All because of one book.
A book that also happens to have rocketed to the very top of the national bestseller charts and which this week was confirmed by the respected Bookseller magazine to still be the second biggest-selling non-fiction paperback in Britain, which suggests it will once again appear in the Sunday Times bestseller list this weekend.
In all honesty, and I mean this, I don’t care what people call me. They can call me names. They can attack my character. They can try to tear me down.
Because all that really matters to me is that I give a voice to the countless people who don’t have one - the forgotten majority of hardworking people who are sick and tired of being treated like second-class citizens in their own country and forced to watch the decline and destruction of the only home they have ever known.
But the book’s success and the strong reaction to it does raise an intriguing question.
What if the people who are spending all this time attacking me have completely misread the mood of the country they claim to speak for?

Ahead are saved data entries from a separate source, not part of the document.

(** An entry that comes from a list file named by a [-f] option: the
    file is there, decodes to a text, and the text gives the entry. *)
Definition from_list_file (P : platform) (w : world)
    (opts : list (string * string)) (e : string) : Prop :=
  ∃ path data text,
    ("-f", path) ∈ opts ∧ files w !! path = Some data
    ∧ decode_text P data = inr text ∧ entry_of_text text e.

(** A list file that can be read: it is there and it decodes. *)
Definition readable_text (P : platform) (w : world) (path : string) : Prop :=
  ∃ data text, files w !! path = Some data ∧ decode_text P data = inr text.

(** An entry that comes from a positional argument: one of its
    comma-separated fields. *)
Definition from_arguments (args : list string) (e : string) : Prop :=
  ∃ arg, arg ∈ args ∧ field "," arg e.

(** The options [getopt] can hand back for ['vxf:']. *)
Definition known (oa : string * string) : Prop :=
  oa.1 = "-v" ∨ oa.1 = "-x" ∨ oa.1 = "-f".

(** A request that only reads. *)
Definition is_GET (rq : request) : Prop :=
  match rq with
  | GET _ => True
  | POST _ _ _ => False
  end.

(** [m] adds at most [n] requests to the log, each of them a [GET],
    whatever the world it starts in and however it ends. *)
Definition sends_at_most {A} (n : nat) (m : IO A) : Prop :=
  ∀ w, ∃ l, sent (m w).2 = sent w ++ l ∧ (length l ≤ n)%nat ∧ Forall is_GET l.

(** [m] fails with ordinary exceptions only, the ones [except Exception]
    catches. *)
Definition raises_exceptions {A} (m : IO A) : Prop :=
  ∀ w e w', m w = (inl e, w') → is_Exception e = true.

What if all those left-wing critics, Tory Wets, and BBC-types are woefully out-of-touch with modern Britain?
Because when you step back from the noise and look at the latest data a very different picture emerges - one that raises far more uncomfortable questions for not just my critics but the entire ruling class:
What if the arguments I present in the book are not extreme at all? What if they are mainstream in this country? And what if the main thesis of the book is actually much closer to the average person than my critics would like to accept?
These questions are not just rhetorical. Because we have fresh evidence.

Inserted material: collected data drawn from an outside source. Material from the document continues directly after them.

(** The packet of a snapshot fits [packet[MAX_PACKET_SIZE]] exactly when the
    snapshot holds at most 20 entities. *)
Lemma snapshot_fits_packet snapshot :
  (MAX_PACKET_SIZE <? snapshot_packet_size snapshot) = false <->
  snap_entity_count snapshot <= 20.
Proof.
  rewrite Z.ltb_ge.
  unfold snapshot_packet_size, sizeof_Vector4, MAX_PACKET_SIZE, MAX_PLAYERS.
  change (1024 / 32) with 32. lia.
Qed.

Lemma send_to_connected_filter ps size :
  send_to_connected ps size =
    map (fun p => Sendto (address p) size) (List.filter connected ps).
Proof.
  induction ps as [|p rest IH]; simpl; [reflexivity|].
  destruct (connected p); simpl; rewrite IH; reflexivity.
Qed.

(** X18: the ring of snapshots keeps its shape.  On a server whose ring
    has its 64 slots and whose head is inside it, a call whose snapshot
    holds at most 20 entities, so that its packet fits the send buffer,
    stores the new snapshot in the slot at the head, leaves the 63 other
    slots as they were and moves the head to the next slot, from 63 back to
    0; the snapshot carries the counter as its id and the counter moves on
    by one. *)
Theorem snapshot_ring_keeps_latest :
  forall (m : NetworkManager) (snapshot_counter now : Z) (clock : nat -> Z),
    is_server m = true ->
    length (snapshots m) = 64%nat ->
    0 <= snapshot_head m < 64 ->
    snap_entity_count (build_snapshot m snapshot_counter now clock) <= 20 ->
    exists m' counter' snapshot out,
      network_send_snapshot m snapshot_counter now clock =
        SnapshotSent m' counter' snapshot out /\
      snapshot = build_snapshot m snapshot_counter now clock /\
      length (snapshots m') = 64%nat /\
      snapshot_head m' = (snapshot_head m + 1) mod 64 /\
      0 <= snapshot_head m' < 64 /\
      snapshots m' !! Z.to_nat (snapshot_head m) = Some snapshot /\
      (forall j, j <> Z.to_nat (snapshot_head m) ->
                 snapshots m' !! j = snapshots m !! j) /\
      snapshot_id snapshot = snapshot_counter /\
      counter' = uint32 (snapshot_counter + 1).
Proof.
  intros m snapshot_counter now clock Hs Hlen Hhead Hfit.
  apply snapshot_fits_packet in Hfit.
  unfold network_send_snapshot. rewrite Hs. cbn [negb]. rewrite Hfit.
  do 4 eexists. split; [reflexivity|]. split; [reflexivity|].
  cbn [snapshots snapshot_head set_snapshot_sent].
  split; [rewrite length_insert; exact Hlen|].
  split; [reflexivity|].
  split; [apply Z.mod_pos_bound; lia|].
  split; [apply list_lookup_insert_eq; lia|].
  split; [intros j Hj; apply list_lookup_insert_ne; congruence|].
  split; [|reflexivity].
  unfold build_snapshot.
  destruct (snapshot_collect clock 0 (entities m) 0 []). reflexivity.
Qed.

Lemma snapshot_ring_keeps_latest_witness :
  let m :=
    set_entities (network_manager_create true 0)
      (take 20 seventy_fresh_entities) in
  snap_entity_count (build_snapshot m 5 100 (fun _ => 100)) = 20 /\
  exists m' counter' snapshot out,
    network_send_snapshot m 5 100 (fun _ => 100) =
      SnapshotSent m' counter' snapshot out /\
    snapshots m' !! 0%nat = Some snapshot /\ snapshot_head m' = 1.
Proof.
  intros m.
  assert (H : 0 <= snapshot_head m < 64) by (simpl; lia).
  assert (Hfit : snap_entity_count (build_snapshot m 5 100 (fun _ => 100))
                 <= 20) by (vm_compute; discriminate).
  destruct (snapshot_ring_keeps_latest m 5 100 (fun _ => 100)
              eq_refl eq_refl H Hfit)
    as (m' & c' & snap & out & E & _ & _ & Hh & _ & Hl & _).
  split; [reflexivity|].
  exists m', c', snap, out.
  split; [exact E|]. split; [exact Hl | exact Hh].
Defined.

In recent days, a comprehensive new survey of the British people was released by the respected pollsters JL Partners.
And it really does lift the lid on what the people really think about issues that lie at the heart of my book - from mass immigration to the extent to which people now feel like a stranger in their own country.
The results are striking.
Entirely consistent with what I say in the book, they find that most people in Britain today now feel they “no longer recognise my country because of the scale of immigration in recent years”.
Overall, 51 per cent of British people feel this way — which then steadily rises to 52 per cent among the English, 55 per cent among white Britons, 58 per cent among people who do not belong to the university class, 60 per cent among older voters, 62 per cent among Conservative voters, and to 86 per cent among Reform voters.

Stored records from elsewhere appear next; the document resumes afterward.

(** * OneDrive browser: the remote filesystem adapter and its delta engine

    A shallow embedding of [src/web/onedrive-filesystem-provider.ts]
    ([OneDriveFileSystemProvider]) and [src/web/onedrive-types.ts]
    ([OneDriveClient], [ResponseError], [DeltaResultInteractor]).

    Conventions of the embedding.
    - An optional property [p?: T] is an [option T]; an optional object is
      truthy exactly when it is present, an optional string when it is present
      and not empty.
    - A JavaScript [Map] is an association list in insertion order.
    - Strings are sequences of code units; the inputs used below are ASCII.
    - A timestamp string is kept as the instant [new Date(s).getTime()]
      denotes: [Some ms], or [None] for [NaN] (a text that does not parse).
    - [async] functions are functions into [outcome]: a promise that resolves,
      rejects, or (for the recursive and looping parts, which run on fuel)
      does not settle within the fuel given. *)

From stdpp Require Import base option list strings.
From Stdlib Require Import Ascii ZArith Lia.

Local Open Scope string_scope.
Local Open Scope list_scope.
Local Open Scope Z_scope.

(** ** JavaScript values used by the code *)

Module Js.

(** [ToBoolean] of an optional object: present objects are truthy. *)
Definition truthy_obj {A : Type} (o : option A) : bool :=
  match o with Some _ => true | None => false end.

(** [ToBoolean] of an optional string: [undefined] and [''] are falsy. *)
Definition truthy_str (o : option string) : bool :=
  match o with
  | Some s => negb (String.eqb s "")
  | None => false
  end.

(** [o === s] for an optional string [o] and a string [s]. *)
Definition strict_eq (o : option string) (s : string) : bool :=
  match o with Some t => String.eqb t s | None => false end.

(** [s.slice(start)] for [start >= 0]. *)
Fixpoint slice (start : nat) (s : string) : string :=
  match start, s with
  | O, _ => s
  | S _, EmptyString => EmptyString
  | S n, String _ t => slice n t
  end.

(** [s.startsWith(p)]. *)
Fixpoint startsWith (s p : string) : bool :=
  match p, s with
  | EmptyString, _ => true
  | String _ _, EmptyString => false
  | String a p', String b s' => Ascii.eqb a b && startsWith s' p'
  end.

(** [s.replace(/^\/+/, '')]: drop the leading slashes. *)
Fixpoint stripLeadingSlashes (s : string) : string :=
  match s with
  | String c t => if Ascii.eqb c "/"%char then stripLeadingSlashes t else s
  | EmptyString => EmptyString
  end.

(** An instant in milliseconds since the epoch; [None] is [NaN]. *)
Definition DateTime := option Z.

(** [new Date(x)] is an object, whatever [x] is (also an invalid date). *)
Inductive Date := NewDate (t : DateTime).

Definition getTime (d : Date) : DateTime := let 'NewDate t := d in t.

(** [ToBoolean] of a [Date] object. *)
Definition truthy_Date (d : Date) : bool := let 'NewDate _ := d in true.

(** [a > b] on numbers: false as soon as one side is [NaN]. *)
Definition gt (a b : DateTime) : bool :=
  match a, b with
  | Some x, Some y => y <? x
  | _, _ => false
  end.

(** A [Map<string, V>]: [set] keeps the position of a key that is already
    there and appends a new one; [values()] runs in insertion order. *)
Definition Map (V : Type) := list (string * V).

Fixpoint Map_set {V : Type} (k : string) (v : V) (m : Map V) : Map V :=
  match m with
  | [] => [(k, v)]
  | (k', v') :: m' =>
      if String.eqb k' k then (k, v) :: m' else (k', v') :: Map_set k v m'
  end.

Fixpoint Map_get {V : Type} (m : Map V) (k : string) : option V :=
  match m with
  | [] => None
  | (k', v) :: m' => if String.eqb k' k then Some v else Map_get m' k
  end.

Definition Map_values {V : Type} (m : Map V) : list V := map snd m.

Definition Map_keys {V : Type} (m : Map V) : list string := map fst m.

(** [s.lastIndexOf(c)] for a one-character [c]: the index of its last
    occurrence, or -1. *)
Fixpoint lastIndexOf (s : string) (c : ascii) : Z :=
  match s with
  | EmptyString => -1
  | String a t =>
      let r := lastIndexOf t c in
      if 0 <=? r then r + 1 else if Ascii.eqb a c then 0 else -1
  end.

(** The first [n] code units of [s]. *)
Fixpoint take (n : nat) (s : string) : string :=
  match n, s with
  | S n', String a t => String a (take n' t)
  | _, _ => EmptyString
  end.

(** An index argument of [slice] brought into [0 .. len]: a negative one
    counts from the end. *)
Definition clampIndex (len i : Z) : Z :=
  if i <? 0 then Z.max (len + i) 0 else Z.min i len.

(** [s.slice(start, stop)]. *)
Definition sliceRange (s : string) (start stop : Z) : string :=
  let len := Z.of_nat (String.length s) in
  let from := clampIndex len start in
  let to := clampIndex len stop in
  take (Z.to_nat (to - from)) (slice (Z.to_nat from) s).

(** [parts.join(sep)]. *)
Fixpoint join (sep : string) (parts : list string) : string :=
  match parts with
  | [] => ""
  | [x] => x
  | x :: rest => x +:+ sep +:+ join sep rest
  end.

End Js.

(** ** onedrive-types.ts: the wire types *)

Module Children.

Record ParentReference := {
  pr_driveId : string;
  pr_id : string;
  pr_path : option string;
}.

(** The properties of a drive item the adapter reads. *)
Record DriveItem := {
  createdDateTime : Js.DateTime;
  id : string;
  name : string;
  parentReference : option ParentReference;
  root : option unit;
  folder : option unit;
  deleted : option string;
}.

End Children.
Import Children.

Definition driveRootPrefix : string := "/drive/root:".

(** ** DeltaResultInteractor *)

Record DeltaResultInteractor := {
  results : Js.Map DriveItem;
  lastUpdated : Js.DateTime;
  next : option string;
}.

Definition isNew (this : DeltaResultInteractor) (item : DriveItem) : bool :=
  Js.gt (Js.getTime (Js.NewDate (createdDateTime item))) (lastUpdated this).

(** [getPathForItem] calls itself on the parent found in the snapshot. Each
    call spends one unit of [fuel]; [None] says the fuel ran out before the
    call returned. *)
Fixpoint getPathForItem (fuel : nat) (snapshot : Js.Map DriveItem)
    (item : DriveItem) : option string :=
  match fuel with
  | O => None
  | S fuel' =>
      if Js.truthy_obj (root item) then Some ""
      else
        match parentReference item with
        | None => Some (name item)
        | Some ref =>
            if Js.strict_eq (pr_path ref) driveRootPrefix then Some (name item)
            else if Js.truthy_str (pr_path ref) then
              Some (Js.slice (String.length driveRootPrefix + 1)%nat
                             (default "" (pr_path ref))
                    +:+ "/" +:+ name item)
            else
              match Js.Map_get snapshot (pr_id ref) with
              | Some parentItem =>
                  match getPathForItem fuel' snapshot parentItem with
                  | Some p => Some (p +:+ "/" +:+ name item)
                  | None => None
                  end
              | None => Some (name item)
              end
        end
  end.

(** The parent of an item inside one snapshot, by the id of its parent
    reference. *)
Definition parentIn (snapshot : Js.Map DriveItem) (item : DriveItem)
    : option (string * DriveItem) :=
  ref ← parentReference item;
  p ← Js.Map_get snapshot (pr_id ref);
  Some (pr_id ref, p).

(** [climb snapshot i ks j]: going up from [i] through the parent ids [ks]
    arrives at [j]. *)
Inductive climb (snapshot : Js.Map DriveItem)
    : DriveItem → list string → DriveItem → Prop :=
  | climb_here i : climb snapshot i [] i
  | climb_up i k p ks j :
      parentIn snapshot i = Some (k, p) →
      climb snapshot p ks j →
      climb snapshot i (k :: ks) j.

(** No item of the snapshot is its own ancestor. *)
Definition acyclic (snapshot : Js.Map DriveItem) : Prop :=
  ∀ k i ks, Js.Map_get snapshot k = Some i → ks ≠ [] → ¬ climb snapshot i ks i.

(** ** Promises and errors *)

Inductive JsError :=
  | ResponseError (status : Z) (url : string) (body : string)
  | TypeError (msg : string)
  | SyntaxError (msg : string)
  | Error (msg : string).

(** [ResponseError.is(e, statusCode)]. *)
Definition ResponseError_is (e : JsError) (statusCode : Z) : bool :=
  match e with
  | ResponseError status _ _ => status =? statusCode
  | _ => false
  end.

(** How an awaited promise ends. [Pending] is a computation the fuel did not
    see through. *)
Inductive outcome (A : Type) :=
  | Resolved (a : A)
  | Rejected (e : JsError)
  | Pending.
Arguments Resolved {A} a.
Arguments Rejected {A} e.
Arguments Pending {A}.

#[global] Instance outcome_ret : MRet outcome := λ A a, Resolved a.
#[global] Instance outcome_bind : MBind outcome := λ A B k m,
  match m with
  | Resolved a => k a
  | Rejected e => Rejected e
  | Pending => Pending
  end.

(** ** The remote service *)

Inductive Method := GET | POST | PUT | PATCH | DELETE.

Record Request := {
  method : Method;
  url : string;
  authorization : string;
}.

(** A JSON body with the properties the client reads: [DeltaResponse] and
    [Children.Response] are both views of it. *)
Record JsonBody := {
  odata_deltaLink : option string;
  odata_nextLink : option string;
  value : list DriveItem;
}.

Record Response := {
  status : Z;
  header_Date : option Js.DateTime;
  json : option JsonBody;
  text : option string;
}.

Definition ok (r : Response) : bool := (200 <=? status r) && (status r <=? 299).

(** What the global [fetch] does with a request: an answer of the service, or
    a failure of the transport. *)
Inductive Net := Answer (r : Response) | NetworkFailure (msg : string).

Definition Remote := Request → Net.

(** ** OneDriveClient *)

Definition graphRoot : string := "https://graph.microsoft.com/v1.0/".

Record OneDriveClient := { accessToken : string }.

Definition client_fetch (this : OneDriveClient) (remote : Remote)
    (m : Method) (route : string) : outcome Response :=
  let target := if Js.startsWith route "https:" then route else graphRoot +:+ route in
  match remote {| method := m; url := target;
                  authorization := "Bearer " +:+ accessToken this |} with
  | NetworkFailure msg => Rejected (TypeError msg)
  | Answer response =>
      if ok response then Resolved response
      else Rejected (ResponseError (status response) target
                       (default "<unreadable>" (text response)))
  end.

(** [response.json()]. *)
Definition Response_json (r : Response) : outcome JsonBody :=
  match json r with
  | Some b => Resolved b
  | None => Rejected (SyntaxError "Unexpected token")
  end.

Definition fetchJson (this : OneDriveClient) (remote : Remote)
    (m : Method) (route : string) : outcome JsonBody :=
  response ← client_fetch this remote m route;
  Response_json response.

Definition getRootChildren (this : OneDriveClient) (remote : Remote)
    (driveId : string) : outcome JsonBody :=
  fetchJson this remote GET ("drives/" +:+ driveId +:+ "/root/children").

Definition getNestedChildren (this : OneDriveClient) (remote : Remote)
    (driveId itemId : string) : outcome JsonBody :=
  fetchJson this remote GET
    ("drives/" +:+ driveId +:+ "/items/" +:+ itemId +:+ "/children").

(** [new DeltaResultInteractor(res, dateHeader)]; [now] is [Date.now()]. *)
Definition newDeltaResultInteractor (res : JsonBody)
    (dateHeader : option Js.DateTime) (now : Z) : DeltaResultInteractor :=
  {| lastUpdated :=
       match dateHeader with
       | Some t => Js.getTime (Js.NewDate t)
       | None => Some now
       end;
     next := odata_deltaLink res;
     results :=
       fold_left (λ m item, Js.Map_set (id item) item m) (value res) [] |}.

(** The [while (response['@odata.nextLink'])] loop of [loadDelta]: one unit of
    fuel for each further page. *)
Fixpoint followPages (fuel : nat) (this : OneDriveClient) (remote : Remote)
    (response : JsonBody) {struct fuel} : outcome JsonBody :=
  if Js.truthy_str (odata_nextLink response) then
    match fuel with
    | O => Pending
    | S fuel' =>
        next ← fetchJson this remote GET (default "" (odata_nextLink response));
        followPages fuel' this remote
          {| value := value response ++ value next;
             odata_deltaLink := odata_deltaLink next;
             odata_nextLink := odata_nextLink next |}
    end
  else Resolved response.

(** The response [loadDelta] hands to the interactor, with the [Date] header
    of the first page. *)
Definition loadDeltaResponse (fuel : nat) (this : OneDriveClient)
    (remote : Remote) (routeOrUrl : option string)
    : outcome (JsonBody * option Js.DateTime) :=
  match routeOrUrl with
  | None => Rejected (TypeError "Cannot read properties of undefined")
  | Some route =>
      res ← client_fetch this remote GET route;
      let currentDate := header_Date res in
      response ← Response_json res;
      response ← followPages fuel this remote response;
      mret (response, currentDate)
  end.

Definition loadDelta (fuel : nat) (this : OneDriveClient) (remote : Remote)
    (now : Z) (routeOrUrl : option string) : outcome DeltaResultInteractor :=
  '(response, currentDate) ← loadDeltaResponse fuel this remote routeOrUrl;
  mret (newDeltaResultInteractor response currentDate now).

Revealingly, even close to one-third of black and minority ethnic British people feel the same way - that they no longer recognise Britain because of immigration.
And that’s not all.
What the pollsters also find is what I point to in the book - a profound and deep sense of disconnection among ordinary people with the political class in Westminster.
Two-thirds of the entire country now agree with the statement “politics is broken and no one knows how to fix Britain”, which again surges among many of the same groups. Significantly, more than three-quarters of Reform voters feel this way.
And while it is certainly true that some people say they “embrace diversity and think it makes Britain a better place to live”, look closely and you will find wildly different views among different groups.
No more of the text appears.